ASSIGNMENT »
Write out the stretch of lines below that begins at the line with "(** One turn" and ends at the line with "<=? last_activity existing)", including both, exactly as given and nothing more.

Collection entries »
*** Block opens ***
(* ===== verification/Registry.v ===== *)
(** * The route registry (src/route_table.rs, [RouteRegistry])

    The registry's reads, its lock-free activity publication, its mutation
    bodies and the supervision around them, over any [Store].  Here each
    operation runs without interference; RegistryConc.v interleaves them. *)

From S2P Require Import Prelude RustStr Route RouteTable Store Tracker.

(** ** State *)

(** What readers and floor closures see: the published snapshot and the tracker. *)
Record View : Type := mkView { v_snapshot : RouteSnapshot; v_tracker : MutationTrackerState }.

Record RouteRegistry (St : Type) : Type := mkRegistry {
  reg_store : St;
  reg_snapshot : RouteSnapshot;
  reg_mutations : MutationTrackerState
}.
Arguments mkRegistry {St} _ _ _.
Arguments reg_store {St} _.
Arguments reg_snapshot {St} _.
Arguments reg_mutations {St} _.

Definition view {St} (r : RouteRegistry St) : View :=
  {| v_snapshot := reg_snapshot r; v_tracker := reg_mutations r |}.

Definition with_store {St} (s : St) (r : RouteRegistry St) : RouteRegistry St :=
  {| reg_store := s; reg_snapshot := reg_snapshot r; reg_mutations := reg_mutations r |}.
Definition with_snapshot {St} (s : RouteSnapshot) (r : RouteRegistry St) : RouteRegistry St :=
  {| reg_store := reg_store r; reg_snapshot := s; reg_mutations := reg_mutations r |}.
Definition with_mutations {St} (m : MutationTrackerState) (r : RouteRegistry St) : RouteRegistry St :=
  {| reg_store := reg_store r; reg_snapshot := reg_snapshot r; reg_mutations := m |}.

(** ** Reads *)

Definition get (key : RouteKey) (v : View) : option RouteData :=
  if is_indeterminate (v_tracker v) then None else by_key (routes (v_snapshot v)) !! key.

Definition all (v : View) : gmap RouteKey RouteData :=
  if is_indeterminate (v_tracker v) then ∅ else by_key (routes (v_snapshot v)).

Definition registry_resolve (request_path : string) (v : View) : option RouteMatch :=
  if is_indeterminate (v_tracker v) then None else resolve (v_snapshot v) request_path.

Definition mutation_status (v : View) : MutationStatus := tracker_status (v_tracker v).

Definition consistency_status (v : View) : ConsistencyStatus :=
  if is_indeterminate (v_tracker v) then StatusIndeterminate else Consistent.

(** [activity_floor]: the closure upgrades a weak reference to the registry and
    reads the current stamp; the registry is alive while a mutation runs. *)
Definition activity_floor (key : RouteKey) : ActivityFloor View :=
  dynamic (fun v => last_activity <$> get key v).

(** ** Publication *)

(** The edits [merge_and_publish] is called with. *)
Inductive Edit : Type :=
| EditReplace (key : RouteKey) (data : RouteData)
| EditActivity (key : RouteKey) (at_ : DateTime)
| EditRemove (key : RouteKey).

Definition apply_edit (e : Edit) (r : OrderedRoutes) : OrderedRoutes :=
  match e with
  | EditReplace key data => replace_preserving_activity key data r
  | EditActivity key at_ => update_activity key at_ r
  | EditRemove key => remove key r
  end.

(** One turn of the compare-and-swap loop, which succeeds when no one else
    published since the load. *)
Definition merge_and_publish {St} (e : Edit) (r : RouteRegistry St) : RouteRegistry St :=
  with_snapshot (from_ordered_routes (apply_edit e (routes (reg_snapshot r)))) r.

(** The test of [observe_activity] on a loaded route map. *)
Definition observes (key : RouteKey) (at_ : DateTime) (r : OrderedRoutes) : bool :=
  match by_key r !! key with
  | None => false
  | Some existing => negb (at_ <=? last_activity existing)
  end.

Definition observe_activity {St} (key : RouteKey) (at_ : DateTime) (r : RouteRegistry St) :
    bool * RouteRegistry St :=
  if is_indeterminate (reg_mutations r) then (false, r)
  else if observes key at_ (routes (reg_snapshot r))
  then (true, with_snapshot
                (from_ordered_routes (update_activity key at_ (routes (reg_snapshot r)))) r)
  else (false, r).

(** ** Mutations *)

(** The answer of a supervised future: a result, or a caught panic. *)
Inductive Supervised (A : Type) : Type :=
| Returned (r : result A StoreError)
| Panicked.
Arguments Returned {A} r.
Arguments Panicked {A}.

(** How the caller and the runtime behave around one mutation: whether a Tokio
    runtime is current, whether spawning succeeds, and whether the caller is
    still there to acknowledge the response. *)
Record CallerEnv : Type := mkCaller {
  runtime_available : bool; spawn_succeeds : bool; caller_waits : bool }.

Definition attached : CallerEnv :=
  {| runtime_available := true; spawn_succeeds := true; caller_waits := true |}.

Section Mutations.
Context {Env St : Type} `{Store Env View St}.

(** [load]: the persisted map, in ascending key order. *)
Definition load (s : St) : result (RouteRegistry St) StoreError :=
  let? m := snapshot s in
  Ok {| reg_store := s; reg_snapshot := from_routes m; reg_mutations := tracker_default |}.

Definition put_owned (key : RouteKey) (data : RouteData) (r : RouteRegistry St) :
    result unit StoreError * RouteRegistry St :=
  let (res, s) := put_preserving_activity key data (activity_floor key) (view r) (reg_store r) in
  let r := with_store s r in
  match res with
  | Err e => (Err e, r)
  | Ok data => (Ok tt, merge_and_publish (EditReplace key data) r)
  end.

Definition add_owned (env : Env) (key : RouteKey) (target : string) (extra : gmap string Value)
    (r : RouteRegistry St) : result unit StoreError * RouteRegistry St :=
  let (res, s) := add env key target extra (activity_floor key) (view r) (reg_store r) in
  let r := with_store s r in
  match res with
  | Err e => (Err e, r)
  | Ok data => (Ok tt, merge_and_publish (EditReplace key data) r)
  end.

Definition update_activity_owned (key : RouteKey) (at_ : DateTime) (r : RouteRegistry St) :
    result unit StoreError * RouteRegistry St :=
  let (res, s) := store_update_activity key at_ (reg_store r) in
  let r := with_store s r in
  match res with
  | Err e => (Err e, r)
  | Ok _ => (Ok tt, merge_and_publish (EditActivity key at_) r)
  end.

Definition delete_owned (key : RouteKey) (r : RouteRegistry St) :
    result (option RouteData) StoreError * RouteRegistry St :=
  let (res, s) := delete_route key (reg_store r) in
  let r := with_store s r in
  match res with
  | Err e => (Err e, r)
  | Ok deleted => (Ok deleted, merge_and_publish (EditRemove key) r)
  end.

Definition persist_observed_owned (key : RouteKey) (at_ : DateTime) (r : RouteRegistry St) :
    result unit StoreError * RouteRegistry St :=
  match get key (view r) with
  | None => (Ok tt, r)
  | Some current =>
      let (res, s) := store_update_activity key (Z.max (last_activity current) at_) (reg_store r) in
      (res, with_store s r)
  end.

(** [CatchUnwindFuture]: a panic of the body seals the tracker. *)
Definition catch_unwind {A} (body : RouteRegistry St -> Supervised A * RouteRegistry St)
    (r : RouteRegistry St) : Supervised A * RouteRegistry St :=
  let (out, r) := body r in
  match out with
  | Returned res => (Returned res, r)
  | Panicked => (Panicked, with_mutations (panic_seal (reg_mutations r)) r)
  end.

(** The spawned task of [run_mutation], under the mutation lock. *)
Definition mutation_task {A} (caller : CallerEnv) (op : MutationOperation)
    (body : RouteRegistry St -> Supervised A * RouteRegistry St) (r : RouteRegistry St) :
    result A StoreError * RouteRegistry St :=
  let (supervised, r) :=
    match reject_if_terminally_failed (reg_mutations r) with
    | Ok _ => catch_unwind body r
    | Err error => (Returned (Err error), r)
    end in
  let detached := negb (caller_waits caller) in
  match supervised with
  | Returned res =>
      let r := match res with
               | Err (Indeterminate _) =>
                   with_mutations (indeterminate_seal (reg_mutations r)) r
               | _ => r
               end in
      let failure := match res with
                     | Err e => if detached then Some (mkFailure op e) else None
                     | Ok _ => None
                     end in
      (res, with_mutations (finish failure None (reg_mutations r)) r)
  | Panicked =>
      let panic := if detached then Some (mkPanic op (panic_message op)) else None in
      (Err (message (panic_message op)), with_mutations (finish None panic (reg_mutations r)) r)
  end.

Definition run_mutation {A} (caller : CallerEnv) (op : MutationOperation)
    (body : RouteRegistry St -> Supervised A * RouteRegistry St) (r : RouteRegistry St) :
    result A StoreError * RouteRegistry St :=
  match begin op (reg_mutations r) with
  | Err e => (Err e, r)
  | Ok (active, t) =>
      let r := with_mutations t r in
      if negb (runtime_available caller) then
        (Err (message ("route " +:+ op_name op +:+
                       " mutation could not start: Tokio runtime unavailable")),
         with_mutations (active_finish active None None t).2 r)
      else if negb (spawn_succeeds caller) then
        (Err (message ("route " +:+ op_name op +:+
                       " mutation task terminated before returning a result")),
         with_mutations (active_drop active t) r)
      else mutation_task caller op body r
  end.

Definition returning {A} (f : RouteRegistry St -> result A StoreError * RouteRegistry St)
    (r : RouteRegistry St) : Supervised A * RouteRegistry St :=
  let (res, r) := f r in (Returned res, r).

Definition registry_put (caller : CallerEnv) (key : RouteKey) (data : RouteData) :
    RouteRegistry St -> result unit StoreError * RouteRegistry St :=
  run_mutation caller Put (returning (put_owned key data)).

Definition registry_add (caller : CallerEnv) (env : Env) (key : RouteKey) (target : string)
    (extra : gmap string Value) : RouteRegistry St -> result unit StoreError * RouteRegistry St :=
  run_mutation caller Add (returning (add_owned env key target extra)).

Definition registry_update_activity (caller : CallerEnv) (key : RouteKey) (at_ : DateTime) :
    RouteRegistry St -> result unit StoreError * RouteRegistry St :=
  run_mutation caller UpdateActivity (returning (update_activity_owned key at_)).

Definition persist_observed_activity (caller : CallerEnv) (key : RouteKey) (at_ : DateTime) :
    RouteRegistry St -> result unit StoreError * RouteRegistry St :=
  run_mutation caller UpdateActivity (returning (persist_observed_owned key at_)).

Definition registry_delete (caller : CallerEnv) (key : RouteKey) :
    RouteRegistry St -> result (option RouteData) StoreError * RouteRegistry St :=
  run_mutation caller Delete (returning (delete_owned key)).

End Mutations.

(** ** Lemmas *)

(** The route map without its activity stamps. *)
Definition static_map (m : gmap RouteKey RouteData) : gmap RouteKey (string * gmap string Value) :=
  static_part <$> m.

Definition static_edit (e : Edit) (m : gmap RouteKey (string * gmap string Value)) :
    gmap RouteKey (string * gmap string Value) :=
  match e with
  | EditReplace key data => <[key := static_part data]> m
  | EditActivity _ _ => m
  | EditRemove key => delete key m
  end.

Lemma apply_edit_wf e r : routes_wf r -> routes_wf (apply_edit e r).
Proof. destruct e; simpl; eauto with proxy. Qed.

#[export] Hint Resolve apply_edit_wf : proxy.

Lemma static_update_activity k at_ r :
  static_map (by_key (update_activity k at_ r)) = static_map (by_key r).
Proof.
  apply map_eq. intros x. unfold static_map. rewrite !lookup_fmap, update_activity_by_key.
  case_decide; subst; [|done]. by destruct (by_key r !! k).
Qed.

Lemma static_apply_edit e r :
  static_map (by_key (apply_edit e r)) = static_edit e (static_map (by_key r)).
Proof.
  destruct e; simpl; [|apply static_update_activity|apply fmap_delete].
  unfold static_map. rewrite fmap_insert. by case_match.
Qed.

Lemma static_alter_activity k at_ m : static_map (alter (set_last_activity at_) k m) = static_map m.
Proof.
  apply map_eq. intros x. unfold static_map. rewrite !lookup_fmap, lookup_alter.
  case_decide; subst; [|done]. by destruct (m !! _).
Qed.

(** Published stamps never decrease while a route stays published. *)
Lemma apply_edit_activity e r k d d' :
  by_key r !! k = Some d -> by_key (apply_edit e r) !! k = Some d' ->
  last_activity d <= last_activity d'.
Proof.
  intros Hd. destruct e as [key data|key at_|key]; simpl.
  - unfold replace_preserving_activity, replace; simpl. destruct (decide (k = key)) as [->|].
    + rewrite Hd, lookup_insert_eq. intros [= <-]. simpl. lia.
    + rewrite lookup_insert_ne by done. rewrite Hd. intros [= <-]. lia.
  - rewrite update_activity_by_key. case_decide; subst.
    + rewrite Hd. intros [= <-]. simpl. lia.
    + rewrite Hd. intros [= <-]. lia.
  - destruct (decide (k = key)) as [->|].
    + by rewrite lookup_delete_eq.
    + rewrite lookup_delete_ne by done. rewrite Hd. intros [= <-]. lia.
Qed.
*** Block closes ***
RESULT OF THIS TASK »
(** One turn of the compare-and-swap loop, which succeeds when no one else
    published since the load. *)
Definition merge_and_publish {St} (e : Edit) (r : RouteRegistry St) : RouteRegistry St :=
  with_snapshot (from_ordered_routes (apply_edit e (routes (reg_snapshot r)))) r.

(** The test of [observe_activity] on a loaded route map. *)
Definition observes (key : RouteKey) (at_ : DateTime) (r : OrderedRoutes) : bool :=
  match by_key r !! key with
  | None => false
  | Some existing => negb (at_ <=? last_activity existing)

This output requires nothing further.